Starting with the first line below, reproduce each line exactly until you have included the one bearing "SHA-256 is injective: a".

• Listed entries
-*-*-
(* ===== verification/Crypto.v ===== *)
(** * [yutha-crypto] and [yutha-signer]: hashing, Ed25519, canonical bytes

    [CryptoOps] collects the primitives of the [sha2] and [ed25519-dalek]
    crates and [Encode] is [prost]'s [encode_to_vec]; they are parameters.
    [CryptoLaws] states their documented behaviour: output lengths and that a
    signature verifies under the key that made it.  Nothing here assumes that
    SHA-256 is injective: a [Collision] is a witness of the contrary. *)

From S2P Require Import Prelude RustStd Core.

Class CryptoOps := {
  sha256_digest : bytes → bytes;
  (** the public key of a 32-byte secret *)
  ed25519_public : bytes → bytes;
  ed25519_sign : bytes → bytes → bytes;
  (** [VerifyingKey::from_bytes]: the error's text, if the bytes are not a point *)
  ed25519_key_error : bytes → option string;
  ed25519_verify : bytes → bytes → bytes → bool
}.

Class CryptoLaws `{CryptoOps} : Prop := {
  sha256_digest_length b : length (sha256_digest b) = 32;
  ed25519_public_length sk : length (ed25519_public sk) = 32;
  ed25519_public_valid sk : ed25519_key_error (ed25519_public sk) = None;
  ed25519_sign_length sk m : length (ed25519_sign sk m) = 64;
  ed25519_sign_verify sk m : ed25519_verify (ed25519_public sk) m (ed25519_sign sk m) = true
}.

Definition Collision `{CryptoOps} : Prop :=
  ∃ x y : bytes, x ≠ y ∧ sha256_digest x = sha256_digest y.

(** [prost::Message::encode_to_vec]. *)
Class Encode (P : Type) := encode_to_vec : P → bytes.

Module CryptoError.
(* yutha-crypto/src/error.rs:11-31 CryptoError *)
Inductive CryptoError :=
| InvalidKey (msg : string)
| InvalidSignature (msg : string)
| VerificationFailed
| HashError (msg : string)
| Core (e : CoreError).
#[global] Instance CryptoError_eq_dec : EqDecision CryptoError.
Proof. solve_decision. Defined.
(* yutha-crypto/src/error.rs:11-31 CryptoError (Display) *)
Definition to_string (e : CryptoError) : string :=
  match e with
  | InvalidKey m => "invalid key: " +:+ m
  | InvalidSignature m => "invalid signature format: " +:+ m
  | VerificationFailed => "signature verification failed"
  | HashError m => "hash error: " +:+ m
  | Core e => CoreError.to_string e
  end.
End CryptoError.
Notation CryptoError := CryptoError.CryptoError.

Section crypto.
Context `{CryptoOps}.

(** ** hash.rs *)

(* yutha-crypto/src/hash.rs:11-17 sha256 *)
Definition sha256 (b : bytes) : Hash := Hash.mk HashAlgorithm.Sha256 (sha256_digest b).

(* yutha-crypto/src/hash.rs:23-27 fingerprint_public_key *)
Definition fingerprint_public_key (public_key_bytes : bytes) : bytes :=
  sha256_digest public_key_bytes.

(** The [expect] of [sha256] never fires. *)
Lemma sha256_new `{!CryptoLaws} b : Hash.new HashAlgorithm.Sha256 (sha256_digest b) = Ok (sha256 b).
Proof.
  apply Hash_new_Ok. split; [done|]. unfold Hash.wf, len. simpl.
  by rewrite sha256_digest_length.
Qed.

Lemma sha256_length `{!CryptoLaws} b : length (Hash.digest (sha256 b)) = 32.
Proof. apply sha256_digest_length. Qed.

Lemma sha256_eq_collision x y : sha256 x = sha256 y → x = y ∨ Collision.
Proof. intros [=]. destruct (decide (x = y)); [by left|right]. by exists x, y. Qed.

End crypto.

(** ** canonical.rs *)

Class Canonical (T : Type) := canonical_bytes : T → Result bytes CryptoError.

Section canonical.
Context `{CryptoOps} `{Canonical T}.

(* yutha-crypto/src/canonical.rs:36-39 content_address *)
Definition content_address (value : T) : Result Hash CryptoError :=
  let? b := canonical_bytes value in Ok (sha256 b).

(* yutha-crypto/src/canonical.rs:43-50 verify_content_address *)
Definition verify_content_address (value : T) (expected : Hash) : Result unit CryptoError :=
  let? computed := content_address value in
  if bool_decide (computed = expected) then Ok tt else Err CryptoError.VerificationFailed.

End canonical.

(** ** sign.rs *)

Module SigningKey.
(* yutha-crypto/src/sign.rs:16-18 SigningKey *)
Record SigningKey := mk { secret : bytes }.
Section ops.
Context `{CryptoOps}.
(* yutha-crypto/src/sign.rs:22-26 SigningKey::from_bytes *)
Definition from_bytes (secret : bytes) : SigningKey := mk secret.
(* yutha-crypto/src/sign.rs:29-31 SigningKey::to_bytes *)
Definition to_bytes (k : SigningKey) : bytes := secret k.
(* yutha-crypto/src/sign.rs:34-38 SigningKey::public *)
Definition public (k : SigningKey) : PublicKey :=
  PublicKey.mk SignatureAlgorithm.Ed25519 (ed25519_public (secret k)).
(* yutha-crypto/src/sign.rs:41-43 SigningKey::public_fingerprint *)
Definition public_fingerprint (k : SigningKey) : bytes :=
  fingerprint_public_key (ed25519_public (secret k)).
(* yutha-crypto/src/sign.rs:47-56 SigningKey::sign_message *)
Definition sign_message (k : SigningKey) (message : bytes) : Signature :=
  Signature.mk SignatureAlgorithm.Ed25519 (ed25519_sign (secret k) message) (public_fingerprint k).
End ops.
End SigningKey.
Notation SigningKey := SigningKey.SigningKey.

Module VerifyingKey.
(* yutha-crypto/src/sign.rs:60-62 VerifyingKey *)
Record VerifyingKey := mk { inner : bytes }.
Section ops.
Context `{CryptoOps}.
(* yutha-crypto/src/sign.rs:68-82 VerifyingKey::from_public_key *)
Definition from_public_key (pk : PublicKey) : Result VerifyingKey CryptoError :=
  if negb (bool_decide (PublicKey.algorithm pk = SignatureAlgorithm.Ed25519)) then
    Err (CryptoError.InvalidKey
           ("expected Ed25519, got " +:+ SignatureAlgorithm.debug (PublicKey.algorithm pk)))
  else if negb (length (PublicKey.value pk) =? 32)%nat then
    Err (CryptoError.InvalidKey "ed25519 public key must be 32 bytes")
  else match ed25519_key_error (PublicKey.value pk) with
       | Some e => Err (CryptoError.InvalidKey ("invalid ed25519 public key: " +:+ e))
       | None => Ok (mk (PublicKey.value pk))
       end.
(* yutha-crypto/src/sign.rs:86-101 VerifyingKey::verify_message *)
Definition verify_message (k : VerifyingKey) (message : bytes) (signature : Signature)
  : Result unit CryptoError :=
  if negb (bool_decide (Signature.algorithm signature = SignatureAlgorithm.Ed25519)) then
    Err (CryptoError.InvalidSignature
           ("expected Ed25519, got " +:+ SignatureAlgorithm.debug (Signature.algorithm signature)))
  else if negb (length (Signature.value signature) =? 64)%nat then
    Err (CryptoError.InvalidSignature "ed25519 sig must be 64 bytes")
  else if ed25519_verify (inner k) message (Signature.value signature) then Ok tt
  else Err CryptoError.VerificationFailed.
End ops.
End VerifyingKey.
Notation VerifyingKey := VerifyingKey.VerifyingKey.

Section sign.
Context `{CryptoOps}.

(* yutha-crypto/src/sign.rs:114-116 sign *)
Definition sign (signing_key : SigningKey) (message : bytes) : Signature :=
  SigningKey.sign_message signing_key message.

(* yutha-crypto/src/sign.rs:121-124 verify *)
Definition verify (public_key : PublicKey) (message : bytes) (signature : Signature)
  : Result unit CryptoError :=
  let? vk := VerifyingKey.from_public_key public_key in
  VerifyingKey.verify_message vk message signature.

(** What an accepted signature means. *)
Definition signature_valid (pk : PublicKey) (message : bytes) (sig : Signature) : Prop :=
  PublicKey.algorithm pk = SignatureAlgorithm.Ed25519 ∧ length (PublicKey.value pk) = 32 ∧
  ed25519_key_error (PublicKey.value pk) = None ∧
  Signature.algorithm sig = SignatureAlgorithm.Ed25519 ∧ length (Signature.value sig) = 64 ∧
  ed25519_verify (PublicKey.value pk) message (Signature.value sig) = true.

Lemma verify_Ok pk m s : verify pk m s = Ok tt ↔ signature_valid pk m s.
Proof.
  unfold verify, VerifyingKey.from_public_key, VerifyingKey.verify_message, signature_valid.
  destruct (PublicKey.algorithm pk); simpl; [|naive_solver].
  destruct (Nat.eqb_spec (length (PublicKey.value pk)) 32); simpl; [|naive_solver].
  destruct (ed25519_key_error (PublicKey.value pk)); simpl; [naive_solver|].
  destruct (Signature.algorithm s); simpl; [|naive_solver].
  destruct (Nat.eqb_spec (length (Signature.value s)) 64); simpl; [|naive_solver].
  destruct (ed25519_verify _ _ _); naive_solver.
Qed.

Lemma verify_sign `{!CryptoLaws} sk m : verify (SigningKey.public sk) m (sign sk m) = Ok tt.
Proof.
  apply verify_Ok. unfold signature_valid. simpl.
  rewrite ed25519_public_length, ed25519_public_valid, ed25519_sign_length, ed25519_sign_verify.
  done.
Qed.

Lemma sign_wf `{!CryptoLaws} sk m : Signature.wf (sign sk m).
Proof.
  unfold Signature.wf, sign, len. simpl. unfold SigningKey.public_fingerprint, fingerprint_public_key.
  by rewrite ed25519_sign_length, sha256_digest_length.
Qed.

End sign.

(** ** [yutha-signer]: the [Signer] trait and the in-process signer *)

Module SignerError.
(* yutha-signer/src/error.rs:12-38 SignerError *)
Inductive SignerError :=
| BackendRejected (msg : string)
| BackendUnavailable (msg : string)
| UnsupportedAlgorithm (msg : string)
| Internal (msg : string).
#[global] Instance SignerError_eq_dec : EqDecision SignerError.
Proof. solve_decision. Defined.
(* yutha-signer/src/error.rs:12-38 SignerError (Display) *)
Definition to_string (e : SignerError) : string :=
  match e with
  | BackendRejected m => "signer backend rejected: " +:+ m
  | BackendUnavailable m => "signer backend unavailable: " +:+ m
  | UnsupportedAlgorithm m => "unsupported algorithm: " +:+ m
  | Internal m => "internal signer error: " +:+ m
  end.
End SignerError.
Notation SignerError := SignerError.SignerError.

Module Signer.
(* yutha-signer/src/traits.rs:52-75 Signer *)
Record Signer := mk {
  public_key : PublicKey;
  sign_message : bytes → Result Signature SignerError }.
End Signer.
Notation Signer := Signer.Signer.

(* yutha-signer/src/inprocess.rs:117-128 Signer for InProcessSigner *)
Definition in_process_signer `{CryptoOps} (sk : SigningKey) : Signer :=
  Signer.mk (SigningKey.public sk) (λ message, Ok (SigningKey.sign_message sk message)).

(** A signer keeps its contract when what it signs verifies under its key. *)
Definition signer_sound `{CryptoOps} (s : Signer) : Prop :=
  ∀ m sig, Signer.sign_message s m = Ok sig → verify (Signer.public_key s) m sig = Ok tt.

Lemma in_process_signer_sound `{CryptoOps, !CryptoLaws} sk : signer_sound (in_process_signer sk).
Proof. intros m sig [= <-]. apply verify_sign. Qed.

(** ** A toy instance, used by the witnesses *)

Module Toy.
Definition pad (n : nat) (b : bytes) : bytes := take n (b ++ replicate n "000"%byte).
Lemma pad_length n b : length (pad n b) = n.
Proof. unfold pad. rewrite length_take, length_app, length_replicate. lia. Qed.
(** A checksum in the first byte and the prefix: enough to tell small inputs apart. *)
Definition digest (b : bytes) : bytes :=
  pad 32 (byte_of (N.of_nat (length b)) :: byte_of (foldl (λ a c, (a * 31 + Byte.to_N c) mod 251)%N 7%N b)
          :: rev b).
#[global] Instance ops : CryptoOps := {|
  sha256_digest := digest;
  ed25519_public sk := pad 32 sk;
  ed25519_sign sk m := pad 64 (digest (pad 32 sk ++ m));
  ed25519_key_error _ := None;
  ed25519_verify pk m s := bool_decide (s = pad 64 (digest (pad 32 pk ++ m)))
|}.
Lemma pad_idemp n b : pad n (pad n b) = pad n b.
Proof.
  unfold pad at 1. rewrite take_app_le by (rewrite pad_length; lia).
  rewrite take_ge; [done|]. rewrite pad_length. lia.
Qed.
#[global] Instance laws : @CryptoLaws ops.
Proof.
  split.
  - intros b. exact (pad_length 32 _).
  - intros sk. exact (pad_length 32 _).
  - done.
  - intros sk m. exact (pad_length 64 _).
  - intros sk m. apply bool_decide_eq_true. unfold ed25519_sign, ed25519_public, ops.
    by rewrite pad_idemp.
Qed.
#[global] Instance time_ops : TimeOps := {|
  parse_rfc3339 s := match parse_uint u64_max s with Ok x => Some (Z.of_N x) | Err _ => None end;
  parse_rfc3339_error _ := "parse error"
|}.
End Toy.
-*-*-
• Problem solution
(* ===== verification/Crypto.v ===== *)
(** * [yutha-crypto] and [yutha-signer]: hashing, Ed25519, canonical bytes

    [CryptoOps] collects the primitives of the [sha2] and [ed25519-dalek]
    crates and [Encode] is [prost]'s [encode_to_vec]; they are parameters.
    [CryptoLaws] states their documented behaviour: output lengths and that a
    signature verifies under the key that made it.  Nothing here assumes that
    SHA-256 is injective: a [Collision] is a witness of the contrary. *)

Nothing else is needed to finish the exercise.